Should I preallocate std::stringstream?

Have you profiled your execution, and found them to be a source of slow down?

Consider their usage. Are they mostly for error messages outside the normal flow of your code?

As far as reserving space...

Some implementations probably reserve a small buffer before any allocation takes place for the stringstream. Many implementations of std::string do this.

Another option might be (untested!)

std::string str;
str.reserve(50);
std::stringstream sstr(str);

You might find some more ideas in this gamedev thread.

edit:

Mucking around with the stringstream's rdbuf might also be a solution. This approach is probably Very Easy To Get Wrong though, so please be sure it's absolutely necessary. Definitely not elegant or concise.

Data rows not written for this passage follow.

Lemma deliver_reaction_log x m log r log' :
  deliver_reaction x m log = (r, log') → ∃ c, log' = log ++ [c] ∧ (c = ReactedDirect m ∨ c = ReactedBus m).
Proof.
  unfold deliver_reaction, transport, pbind. destruct (ex_direct_reaction_sender x) as [send|].
  - destruct (send m) as [j|]; intros [= _ <-]; eauto.
  - destruct (ex_bus_reaction x m); intros [= _ <-]; eauto.
Qed.

Lemma dispatch_envelope_dispatched e (changed : bool) p d :
  dispatch_envelope e changed p = Ok d →
  (changed = false ∧ d = e) ∨
  (changed = true ∧ env_origin e ≠ "participation" ∧ env_payload d = p ∧ env_target d = env_target e ∧
   env_origin d = env_origin e ∧ env_effect_id d = env_effect_id e).
Proof.
  unfold dispatch_envelope. destruct changed; cbn [negb]; [|intros [= <-]; by left].
  destruct (env_origin e =?s "participation") eqn:Eo; [done|]. apply str_eqb_neq in Eo. intros [= <-]. by right.
Qed.

(** Either nothing reached a transport and an exception says so, or one call did. *)
Definition fenced (x : BusEffectExecutor) (e : EffectEnvelope) {A} (r : result A)
    (log log' : list transport_call) : Prop :=
  (log' = log ∧ ∃ err, r = Raise err) ∨
  ∃ c d, log' = log ++ [c] ∧ dispatched x e d ∧ cleared x d ∧ carries x d c.

Lemma then_deliver x e d m log (r : result (option TransportReceipt + EffectReceipt)) log' :
  (do* lift_result (pre_dispatch x d) in let* r := deliver x m in pret (inl r)) log = (r, log') →
  dispatched x e d → (∀ c, c = SentDirect m ∨ c = SentBus m → carries x d c) → fenced x e r log log'.
Proof.
  rewrite lift_bind. destruct (pre_dispatch x d) as [[]|err] eqn:Ep; [|intros [= <- <-]; left; eauto].
  apply pre_dispatch_cleared in Ep. unfold pbind. destruct (deliver x m log) as [r0 log0] eqn:Ed.
  apply deliver_log in Ed as (c & -> & Hc). intros E Hd Hcar. right. exists c, d.
  split; [|by auto]. destruct r0; by injection E as _ <-.
Qed.

Lemma handled_fenced x e c h m1 m2 log r log' :
  handled x e c h m1 m2 log = (r, log') → carries x e c → fenced x e r log log'.
Proof.
  unfold handled. destruct h as [h|]; [|intros [= <- <-]; left; eauto]. rewrite lift_bind.
  destruct (pre_dispatch x e) as [[]|err] eqn:Ep; [|intros [= <- <-]; left; eauto].
  apply pre_dispatch_cleared in Ep. unfold pbind, transport. intros E Hc. right. exists c, e.
  split; [destruct (h e) as [b|]; by injection E as _ <-|]. split; [by left|done].
Qed.

Lemma with_mentions_target x e d m : env_target d = env_target e → with_mentions x d m = with_mentions x e m.
Proof. unfold with_mentions. by intros ->. Qed.

Lemma perform_fenced x e prov log r log' :
  perform x e prov log = (r, log') → fenced x e r log log'.
Proof.
  unfold perform. destruct (env_payload e) as [text reply|media cap|src msg|msg emoji jid rs|msg|act args] eqn:Ep.
  - rewrite lift_bind. destruct (dispatch_envelope e _ _) as [d|err] eqn:Ed; [|intros [= <- <-]; left; eauto].
    rewrite lift_bind. destruct (with_mentions x e _) as [m|err] eqn:Em; [|intros [= <- <-]; left; eauto].
    apply dispatch_envelope_dispatched in Ed as [[Ht ->]|(_ & Ho & Hp & H1 & H2 & H3)]; intros E.
    + apply negb_false_iff, str_eqb_eq in Ht. rewrite Ht in Em.
      eapply then_deliver; [done|by left|]. intros c Hc. unfold carries. rewrite Ep. eauto.
    + eapply then_deliver; [done|right; rewrite Ep, Hp; by split_and!|].
      intros c Hc. unfold carries. rewrite Hp, H1. eexists _, _. split; [done|].
      rewrite (with_mentions_target x e) by done. exact Em.
  - rewrite lift_bind. destruct (dispatch_envelope e _ _) as [d|err] eqn:Ed; [|intros [= <- <-]; left; eauto].
    rewrite lift_bind. destruct (with_mentions x e _) as [m|err] eqn:Em; [|intros [= <- <-]; left; eauto].
    apply dispatch_envelope_dispatched in Ed as [[Ht ->]|(_ & Ho & Hp & H1 & H2 & H3)]; intros E.
    + apply negb_false_iff, str_eqb_eq in Ht. rewrite Ht in Em.
      eapply then_deliver; [done|by left|]. intros c Hc. unfold carries. rewrite Ep. eauto.
    + eapply then_deliver; [done|right; rewrite Ep, Hp; by split_and!|].
      intros c Hc. unfold carries. rewrite Hp, H1. eexists _, _. split; [done|].
      rewrite (with_mentions_target x e) by done. exact Em.
  - intros E. eapply then_deliver; [done|by left|]. intros c Hc. unfold carries. rewrite Ep.
    eexists. split; [done|]. split_and!; [done..|]. apply dict_get_set.
  - rewrite lift_bind. destruct (pre_dispatch x e) as [[]|err] eqn:Epre; [|intros [= <- <-]; left; eauto].
    apply pre_dispatch_cleared in Epre. unfold pbind. destruct (deliver_reaction x _ log) as [r0 log0] eqn:Ed.
    apply deliver_reaction_log in Ed as (c & -> & Hc). intros E. right. exists c, e.
    split; [destruct r0; by injection E as _ <-|]. split; [by left|]. split; [done|].
    unfold carries. rewrite Ep. eauto 10.
  - intros E. eapply handled_fenced; [done|]. unfold carries. by rewrite Ep.
  - intros E. eapply handled_fenced; [done|]. unfold carries. by rewrite Ep.
Qed.

Lemma handled_refuses x e c h m1 m2 log receipt log' :
  handled x e c h m1 m2 log = (Ok (inr receipt), log') → er_state receipt = "not_executed".
Proof.
  unfold handled. destruct h as [h|]; [|done]. rewrite lift_bind. destruct (pre_dispatch x e) as [[]|]; [|done].
  unfold pbind, transport. destruct (h e) as [[]|]; [done| |done]. by intros [= <- _].
Qed.

Lemma perform_refuses x e prov log receipt log' :
  perform x e prov log = (Ok (inr receipt), log') → er_state receipt = "not_executed".
Proof.
  unfold perform. destruct (env_payload e).
  1,2: rewrite lift_bind; case_match; [|done]; rewrite lift_bind; case_match; [|done];
    rewrite lift_bind; case_match; [|done]; unfold pbind; by destruct (deliver _ _ _) as [[] ?].
  1,2: rewrite lift_bind; case_match; [|done]; unfold pbind;
    (by destruct (deliver _ _ _) as [[] ?]) || (by destruct (deliver_reaction _ _ _) as [[] ?]).
  all: apply handled_refuses.
Qed.

(** The report of a call that came back. *)
Definition reported_as (x : BusEffectExecutor) (e : EffectEnvelope) (receipt : EffectReceipt) : Prop :=
  match ex_confirm x with
  | Some confirm => ∃ b : bool, confirm e = Ok b ∧ er_state receipt = if b then "sent" else "unknown"
  | None => er_state receipt = if has_direct x (env_payload e) then "sent" else "unknown"
  end.

Lemma execute_cases x e log r log' :
  execute x e log = (r, log') →
  (log' = log ∧ ∃ err, r = Raise err) ∨
  ∃ c d, log' = log ++ [c] ∧ validate_payload (env_payload e) = Ok tt ∧ dispatched x e d ∧
         cleared x d ∧ carries x d c ∧
         match r with
         | Raise _ => True
         | Ok receipt => er_state receipt = "not_executed" ∨ reported_as x e receipt
         end.
Proof.
  unfold execute. rewrite lift_bind.
  destruct (validate_payload (env_payload e)) as [[]|err]; [|intros [= <- <-]; left; eauto].
  rewrite lift_bind. destruct (ex_history_metadata x) as [h|err]; [|intros [= <- <-]; left; eauto].
  unfold pbind at 1. destruct (perform x e _ log) as [r0 log0] eqn:Ep. intros E.
  pose proof (perform_fenced _ _ _ _ _ _ Ep) as [[-> (err & ->)]|(c & d & -> & Hd & Hc & Hcar)];
    [injection E as <- <-; left; eauto|].
  right. exists c, d.
  assert (log' = log ++ [c] ∧ match r with
    | Raise _ => True | Ok receipt => er_state receipt = "not_executed" ∨ reported_as x e receipt end) as [-> Hr];
    [|by split_and!].
  destruct r0 as [[tr|refused]|err]; [| |by injection E as <- <-].
  - unfold reported_as. destruct (ex_confirm x) as [f|].
    + rewrite lift_bind in E. destruct (f e) as [b|]; injection E as <- <-; [|done]. split; [done|]. right.
      exists b. by destruct b.
    + injection E as <- <-. split; [done|]. right. by destruct (has_direct _ _).
  - injection E as <- <-. split; [done|]. left. by eapply perform_refuses.
Qed.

I'm not sure, but I suspect that stringbuf of stringstream is tightly related with resulted string. So I suspect that you can use ss.seekp(reserved-1); ss.put('\0'); to reserve reserved amount of bytes inside of underlying string of ss. Actually I'd like to see something like ss.seekp(reserved); ss.trunc();, but there is no trunc() method for streams.


Although "mucking around with the stringstream's rdbuf...is probably Very Easy To Get Wrong", I went ahead and hacked together a proof-of-concept anyway for fun, as it has always bugged me that there is no easy way to reserve storage for stringstream. Again, as @luke said, you are probably better off optimizing what your profiler tells you needs optimizing, so this is just to address "What if I want to do it anyway?".

Instead of mucking around with stringstream's rdbuf, I made my own, which does pretty much the same thing. It implements only the minimum, and uses a string as a buffer. Don't ask me why I called it a VECTOR_output_stream. This is just a quickly-hacked-together thing.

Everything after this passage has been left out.